Purpose: To study the effects of 8 wk creatine monohydrate (CrM) supplementation on blood and urinary clinical health markers in soccer players.
Methods: 14 soccer players were randomly assigned in a double-blinded fashion to Cre (N = 7) or Pla (N = 7) group. Cre group ingested 15 g/d of CrM during 7 d, and 3 g/d for the remaining 49 d, whereas the Pla group ingested maltodextrin following the same protocol. Soccer-specific training was performed during the study. Total body mass was determined and blood and urine samples were analized for metabolic, hepatic, renal and muscular function markers, before and after supplementation.

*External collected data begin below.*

(** The rows of the first [m] trials when numbering starts at [i]. *)
Lemma run_from_prefix (trials : list trial) : ∀ i input rows e,
  Runner.run_from line_complete i trials input = (rows, e) →
  ∃ m : nat,
    (m ≤ length trials)%nat ∧
    Runner.row_conditions <$> rows
    = zip_with (λ k t, (k, cueCondition t, lineCondition t))
               (seqZ i (Z.of_nat m)) (take m trials) ∧
    (e = Runner.Saved ↔ m = length trials).
Proof.
  induction trials as [|t trials IH]; intros i input rows e Hrun.
  { injection Hrun as <- <-. by exists 0%nat. }
  simpl in Hrun.
  destruct input as [|ev input]; [stopped Hrun|].
  destruct (Runner.animate _ _ _ _) as [[|]|]; [|stopped Hrun..].
  destruct (Runner.record_response i t (Runner.keys ev)) as [r|e'] eqn:Hresp.
  - destruct (Runner.run_from line_complete (i + 1) trials input)
      as [rows' e'] eqn:Hrest.
    injection Hrun as <- <-.
    destruct (IH _ _ _ _ Hrest) as (m & Hm & Hrows & He).
    exists (S m). split_and!; [simpl; lia| |].
    + rewrite fmap_cons, Hrows, Nat2Z.inj_succ, (seqZ_cons i) by lia.
      simpl. replace (Z.pred (Z.succ (Z.of_nat m))) with (Z.of_nat m) by lia.
      replace (Z.succ i) with (i + 1) by lia.
      f_equal. unfold Runner.record_response in Hresp.
      destruct (Runner.keys ev) as [[|[key time] ?]|];
        [done| |by injection Hresp as <-].
      case_decide; [done|]. by injection Hresp as <-.
    + rewrite He. simpl. lia.
  - assert (e' ≠ Runner.Saved) as Hne.
    { unfold Runner.record_response in Hresp.
      destruct (Runner.keys ev) as [[|[key time] ?]|]; [| |done].
      - by injection Hresp as <-.
      - case_decide; [|done]. by injection Hresp as <-. }
    stopped Hrun.
Qed.
(** X6: The description of every definition that [load_ads] returns is the
    configured prefix, the description of the ad file (the empty string for
    a description that is empty) and the configured suffix, joined in this
    order; the description table of the ad defaults never takes the place of
    a missing description.  Where the prefix is a string, so are the
    description of the file, the suffix and the result. *)
Theorem loaded_description (self : KleinanzeigenBot) (store : file_store)
    ignore_inactive check_id (entries : list ad_entry) :
  load_ads self store ignore_inactive check_id = Ok entries →
  ∀ entry : ad_entry, entry ∈ entries →
    ∃ descr_prefix descr_suffix own composed,
      description_affix self "prefix" = Ok descr_prefix
      ∧ description_affix self "suffix" = Ok descr_suffix
      ∧ match entry.2 !! "description" with
        | Some d => Some d
        | None => ad_fields !! "description"
        end = Some own
      ∧ entry.1.2 !! "description" = Some composed
      ∧ (s ← py_add descr_prefix (py_or own (VStr "")); py_add s descr_suffix)
        = Ok composed
      ∧ ∀ p, descr_prefix = VStr p →
          ∃ body sfx, py_or own (VStr "") = VStr body ∧ descr_suffix = VStr sfx
                      ∧ composed = VStr ((p +:+ body) +:+ sfx).
Proof.
  unfold load_ads. intros H entry Hin.
  case_bool_decide; [injection H as <-; by apply elem_of_nil in Hin|].
  inv_bind H as descr_prefix Hp. inv_bind H as descr_suffix Hs.
  apply (load_each_invariant
           (λ entry : ad_entry, ∃ own composed,
              match entry.2 !! "description" with
              | Some d => Some d
              | None => ad_fields !! "description"
              end = Some own
              ∧ entry.1.2 !! "description" = Some composed
              ∧ (s ← py_add descr_prefix (py_or own (VStr "")); py_add s descr_suffix)
                = Ok composed)) in H.
  - rewrite Forall_forall in H. destruct (H _ Hin) as (own & composed & Hown & Hc & Hadd).
    exists descr_prefix, descr_suffix, own, composed.
    do 5 (split; [done|]).
    intros p ->. destruct (py_or own (VStr "")) as [| | |body| | |]; try discriminate.
    simpl in Hadd. destruct descr_suffix as [| | |sfx| | |]; try discriminate.
    injection Hadd as <-. by exists body, sfx.
  - intros now f raw e _ He. by eapply load_ad_description.
  - constructor.
Qed.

Results: A gain of total body mass was observed after CrM intake, not with placebo. Blood and urinary markers remained within normal reference values. There were no significant changes in renal and hepatic markers after CrM intake. However, total CK activity significantly increased, and uric acid level tended to decrease after CrM use. Likewise, serum glucose decreased in the Cre group following supplementation. No significant differences in urine parameters were found in either group after supplementation.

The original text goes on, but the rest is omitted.